The ices that formed these planets were more plentiful than the metals and silicates that formed the terrestrial inner planets, allowing them to grow massive enough to capture large atmospheres of hydrogen and helium. Leftover debris that never became planets congregated in regions such as the asteroid belt, Kuiper belt, and Oort cloud.
Within 50 million years, the pressure and density of hydrogen in the center of the protostar became great enough for it to begin thermonuclear fusion. The temperature, reaction rate, pressure, and density increased until hydrostatic equilibrium was achieved.
At this point, the Sun became a main-sequence star. Solar wind from the Sun created the heliosphere and swept away the remaining gas and dust from the protoplanetary disc into interstellar space, ending the planetary formation process.
The terrestrial planets of our Solar System at approximately relative sizes. From left, Mercury, Venus, Earth and Mars. Credit: Lunar and Planetary Institute
The Solar System will remain roughly as we know it today until the hydrogen in the core of the Sun has been entirely converted to helium. This will occur roughly 5 billion years from now and mark the end of the Sun’s main-sequence life. At this time, the core of the Sun will collapse, and the energy output will be much greater than at present.
The outer layers of the Sun will expand to roughly 260 times its current diameter, and the Sun will become a red giant. The expanding Sun is expected to vaporize Mercury and Venus and render Earth uninhabitable as the habitable zone moves out to the orbit of Mars. Eventually, the core will be hot enough for helium fusion and the Sun will burn helium for a time, after which nuclear reactions in the core will start to dwindle.
At this point, the Sun’s outer layers will move away into space, leaving a white dwarf – an extraordinarily dense object that will have half the original mass of the Sun, but will be the size of Earth. The ejected outer layers will form what is known as a planetary nebula, returning some of the material that formed the Sun to the interstellar medium.
Inner Solar System:
In the inner Solar System, we find the “Inner Planets” – Mercury, Venus, Earth, and Mars – which are so named because they orbit closest to the Sun. In addition to their proximity, these planets have a number of key differences that set them apart from planets elsewhere in the Solar System.

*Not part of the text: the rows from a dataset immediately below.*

(* ===== verification/Rollout.v ===== *)
(** * internal/rollout: the staged rollout engine

    [Engine] over the [rollouts], [rollout_hosts] and [heartbeats] tables: start
    with its wave assignment, the per-lane evaluation that widens, completes or
    rolls back, operator abort, the heartbeat commands and the version stamps. *)

From S2P Require Import Prelude Db GoStrings.
From stdpp Require Import prelude strings list pretty relations sorting.
From Stdlib Require Import ZArith Lia Ascii.
Open Scope Z_scope.

Definition StateCanary : string := "canary".
Definition StateWidening : string := "widening".
Definition StateCompleted : string := "completed".
Definition StateRolledBack : string := "rolledback".
Definition StateAborted : string := "aborted".

Definition HostWaiting : string := "waiting".
Definition HostConverged : string := "converged".
Definition HostFailed : string := "failed".
Definition HostReverted : string := "reverted".

Definition LanePolicy : string := "policy".
Definition LaneBlocklist : string := "blocklist".
Definition LaneNebula : string := "nebula".
Definition LanePilot : string := "pilot".
Definition lanes : list string := [LanePolicy; LaneBlocklist; LaneNebula; LanePilot].

Definition healthBad (h : string) : bool :=
  bool_decide (h ∈ ["unhealthy"; "degraded"; "error"; "critical"; "red"]).

Inductive rerr : Type :=
| RO_ActiveExists | RO_NoHosts | RO_None | RO_NotActive
| RO_Duplicated     (* gorm.ErrDuplicatedKey on a repeated host *)
| RO_Fault.

#[export] Instance rerr_db : DbError rerr := RO_Fault.

(** [Rollout] *)
Record Rollout : Type := mkRollout {
  ro_ID : Z;
  ro_Lane : string;
  ro_Description : string;
  ro_TargetVersion : Z;
  ro_PrevVersion : Z;
  ro_State : string;
  ro_ActiveWave : Z;
  ro_WaveSize : Z;
  ro_MinHealthy : Z;
  ro_ObserveWindow : Z;
  ro_MissingAfter : Z;
  ro_WaveStartedAt : Z;
  ro_CreatedAt : Z;
  ro_UpdatedAt : Z;
  ro_Note : string;
}.

(** [Host] *)
Record Host : Type := mkHost {
  h_ID : Z;
  h_RolloutID : Z;
  h_OverlayIP : string;
  h_Wave : Z;
  h_Status : string;
  h_UpdatedAt : Z;
}.

(** [hb], the read-only view of the heartbeats table. *)
Record hb : Type := mkHb {
  hb_OverlayIP : string;
  hb_Bundle : Z;
  hb_Blocklist : Z;
  hb_Nebula : Z;
  hb_Pilot : Z;
  hb_Health : string;
  hb_LastSeen : Z;
}.

Definition appliedFor (beat : hb) (lane : string) : Z :=
  if decide (lane = LaneBlocklist) then hb_Blocklist beat
  else if decide (lane = LaneNebula) then hb_Nebula beat
  else if decide (lane = LanePilot) then hb_Pilot beat
  else hb_Bundle beat.

Record RStore : Type := mkRStore {
  rollouts : list Rollout;
  ro_seq : Z;
  rhosts : list Host;
  rh_seq : Z;
  beats : list hb;
  r_audit : list (string * string * string * string);
}.

Definition empty_rstore : RStore := mkRStore [] 1 [] 1 [] [].

Definition set_rollouts (l : list Rollout) (n : Z) (s : RStore) : RStore :=
  mkRStore l n (rhosts s) (rh_seq s) (beats s) (r_audit s).
Definition set_rhosts (l : list Host) (n : Z) (s : RStore) : RStore :=
  mkRStore (rollouts s) (ro_seq s) l n (beats s) (r_audit s).
Definition add_raudit (e : string * string * string * string) (s : RStore) : RStore :=
  mkRStore (rollouts s) (ro_seq s) (rhosts s) (rh_seq s) (beats s) (r_audit s ++ [e]).

(** [StartConfig] *)
Record StartConfig : Type := mkStartConfig {
  sc_Lane : string;
  sc_Description : string;
  sc_TargetVersion : Z;
  sc_PrevVersion : Z;
  sc_Hosts : list string;
  sc_CanarySize : Z;
  sc_WaveSize : Z;
  sc_MinHealthy : Z;
  sc_Observe : Z;
  sc_MissingAfter : Z;
  sc_Actor : string;
}.

(** [Engine]: which dialect it runs on and whether an audit hook is wired. *)
Record Engine : Type := mkEngine { e_postgres : bool; e_audit : bool }.

(** [wire.Command] of type apply_bundle *)
Record Command : Type := mkCommand { cmd_Type : string; cmd_BundleVersion : Z }.
Definition CmdApplyBundle : string := "apply_bundle".

(** ** The advisory key: FNV-1a on 32 bits, as an [int32]. *)

Fixpoint fnv32a (h : Z) (s : string) : Z :=
  match s with
  | "" => h
  | String c s => fnv32a ((Z.lxor h (Z.of_N (N_of_ascii c)) * 16777619) mod 2 ^ 32) s
  end.

Definition advisoryClassRollout : Z := 3.

Definition laneAdvisoryKey (lane : string) : Z :=
  let h := fnv32a 2166136261 lane in
  if h <? 2 ^ 31 then h else h - 2 ^ 32.

(** ** Reads *)

Definition active_state (st : string) : bool := bool_decide (st = StateCanary) || bool_decide (st = StateWidening).

(** The highest id on a lane. *)
Definition latest (lane : string) (rs : list Rollout) : option Rollout :=
  find_first (fun r => bool_decide (ro_Lane r = lane)) (rev rs).

Definition current (lane : string) : M RStore rerr (option Rollout) :=
  query (fun s => latest lane (rollouts s)).

Definition lockedActiveCurrent (lane : string) : M RStore rerr (option Rollout) :=
  r ← query (fun s => latest lane (rollouts s));
  mret (match r with
        | Some r => if active_state (ro_State r) then Some r else None
        | None => None
        end).

Definition recordAudit (e : Engine) (actor action target details : string) : M RStore rerr unit :=
  if e_audit e
  then ignore (exec (fun s => ((), add_raudit (actor, action, target, details) s)))
  else mret ().

(** ** Start *)

(** The wave of the [i]-th host. *)
Definition wave_of (canary waveSize i : Z) : Z :=
  if i <? canary then 0
  else if waveSize <=? 0 then 1
  else 1 + (i - canary) / waveSize.

(** [tx.Create(&Host{...})] under UNIQUE(rollout_id, overlay_ip). *)
Definition create_host (id : Z) (ip : string) (wave t : Z) : M RStore rerr unit :=
  exec_err (fun s =>
    if existsb (fun h => (h_RolloutID h =? id) && bool_decide (h_OverlayIP h = ip)) (rhosts s)
    then Err RO_Duplicated
    else Ok ((), set_rhosts (rhosts s ++ [mkHost (rh_seq s) id ip wave HostWaiting t]) (rh_seq s + 1) s)).

Fixpoint create_hosts (id canary waveSize t i : Z) (ips : list string) : M RStore rerr unit :=
  match ips with
  | [] => mret ()
  | ip :: ips =>
      _ ← create_host id ip (wave_of canary waveSize i) t;
      create_hosts id canary waveSize t (i + 1) ips
  end.

(** The clamped canary size. *)
Definition canary_size (cfg : StartConfig) : Z :=
  let n := Z.of_nat (length (sc_Hosts cfg)) in
  let canary := if sc_CanarySize cfg <? 1 then 1 else sc_CanarySize cfg in
  if n <? canary then n else canary.

Definition start_lane (cfg : StartConfig) : string :=
  if decide (sc_Lane cfg = "") then LanePolicy else sc_Lane cfg.

(** The row [Start] creates. *)
Definition start_row (cfg : StartConfig) (t id : Z) : Rollout :=
  mkRollout id (start_lane cfg) (sc_Description cfg) (sc_TargetVersion cfg) (sc_PrevVersion cfg) StateCanary 0
    (sc_WaveSize cfg) (sc_MinHealthy cfg) (sc_Observe cfg) (sc_MissingAfter cfg) t t t "".

Definition start_tx (e : Engine) (cfg : StartConfig) (t : Z) : M RStore rerr Rollout :=
  _ ← (if e_postgres e then exec (fun s => ((), s)) else mret ());
  cur ← lockedActiveCurrent (start_lane cfg);
  match cur with
  | Some _ => throw RO_ActiveExists
  | None =>
      r ← exec (fun s => let r := start_row cfg t (ro_seq s) in
                         (r, set_rollouts (rollouts s ++ [r]) (ro_seq s + 1) s));
      _ ← create_hosts (ro_ID r) (canary_size cfg) (sc_WaveSize cfg) t 0 (sc_Hosts cfg);
      mret r
  end.

Definition Start (e : Engine) (cfg : StartConfig) : M RStore rerr Rollout :=
  if decide (sc_Hosts cfg = []) then throw RO_NoHosts
  else
    t ← now;
    r ← tx (start_tx e cfg t);
    _ ← recordAudit e (sc_Actor cfg) "rollout-start" ("rollout#" +:+ pretty (ro_ID r))
          ("lane=" +:+ start_lane cfg +:+ " target=" +:+ pretty (sc_TargetVersion cfg) +:+ " prev=" +:+
           pretty (sc_PrevVersion cfg) +:+ " hosts=" +:+ pretty (Z.of_nat (length (sc_Hosts cfg))) +:+
           " canary=" +:+ pretty (canary_size cfg));
    mret r.

(** ** Evaluate *)

Definition in_wave (id wave : Z) (h : Host) : bool := (h_RolloutID h =? id) && (h_Wave h =? wave).

Definition set_status (f : Host -> bool) (status : string) (t : Z) (s : RStore) : RStore :=
  set_rhosts (map (fun h => if f h then mkHost (h_ID h) (h_RolloutID h) (h_OverlayIP h) (h_Wave h) status t
                            else h) (rhosts s)) (rh_seq s) s.

(** [UPDATE rollouts SET ... WHERE id = ?] *)
Definition update_rollout (id : Z) (f : Rollout -> Rollout) (s : RStore) : RStore :=
  set_rollouts (map (fun r => if ro_ID r =? id then f r else r) (rollouts s)) (ro_seq s) s.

For starters, the inner planets are rocky and terrestrial, composed mostly of silicates and metals, whereas the outer planets are gas giants. The inner planets are also much more closely spaced than their outer Solar System counterparts. In fact, the radius of the entire region is less than the distance between the orbits of Jupiter and Saturn.
Generally, inner planets are smaller and denser than their counterparts, and have few to no moons or rings circling them. The outer planets, meanwhile, often have dozens of satellites and rings composed of particles of ice and rock.
The terrestrial inner planets are composed largely of refractory minerals such as the silicates, which form their crusts and mantles, and metals such as iron and nickel which form their cores. Three of the four inner planets (Venus, Earth and Mars) have atmospheres substantial enough to generate weather. All of them have impact craters and tectonic surface features as well, such as rift valleys and volcanoes.
Of the inner planets, Mercury is the closest to our Sun and the smallest of the terrestrial planets. Its magnetic field is only about 1% that of Earth’s, and it’s very thin atmosphere means that it is hot during the day (up to 430°C) and freezing at night (as low as -187 °C) because the atmosphere can neither keep heat in or out. It has no moons of its own and is comprised mostly of iron and nickel. Mercury is one of the densest planets in the Solar System.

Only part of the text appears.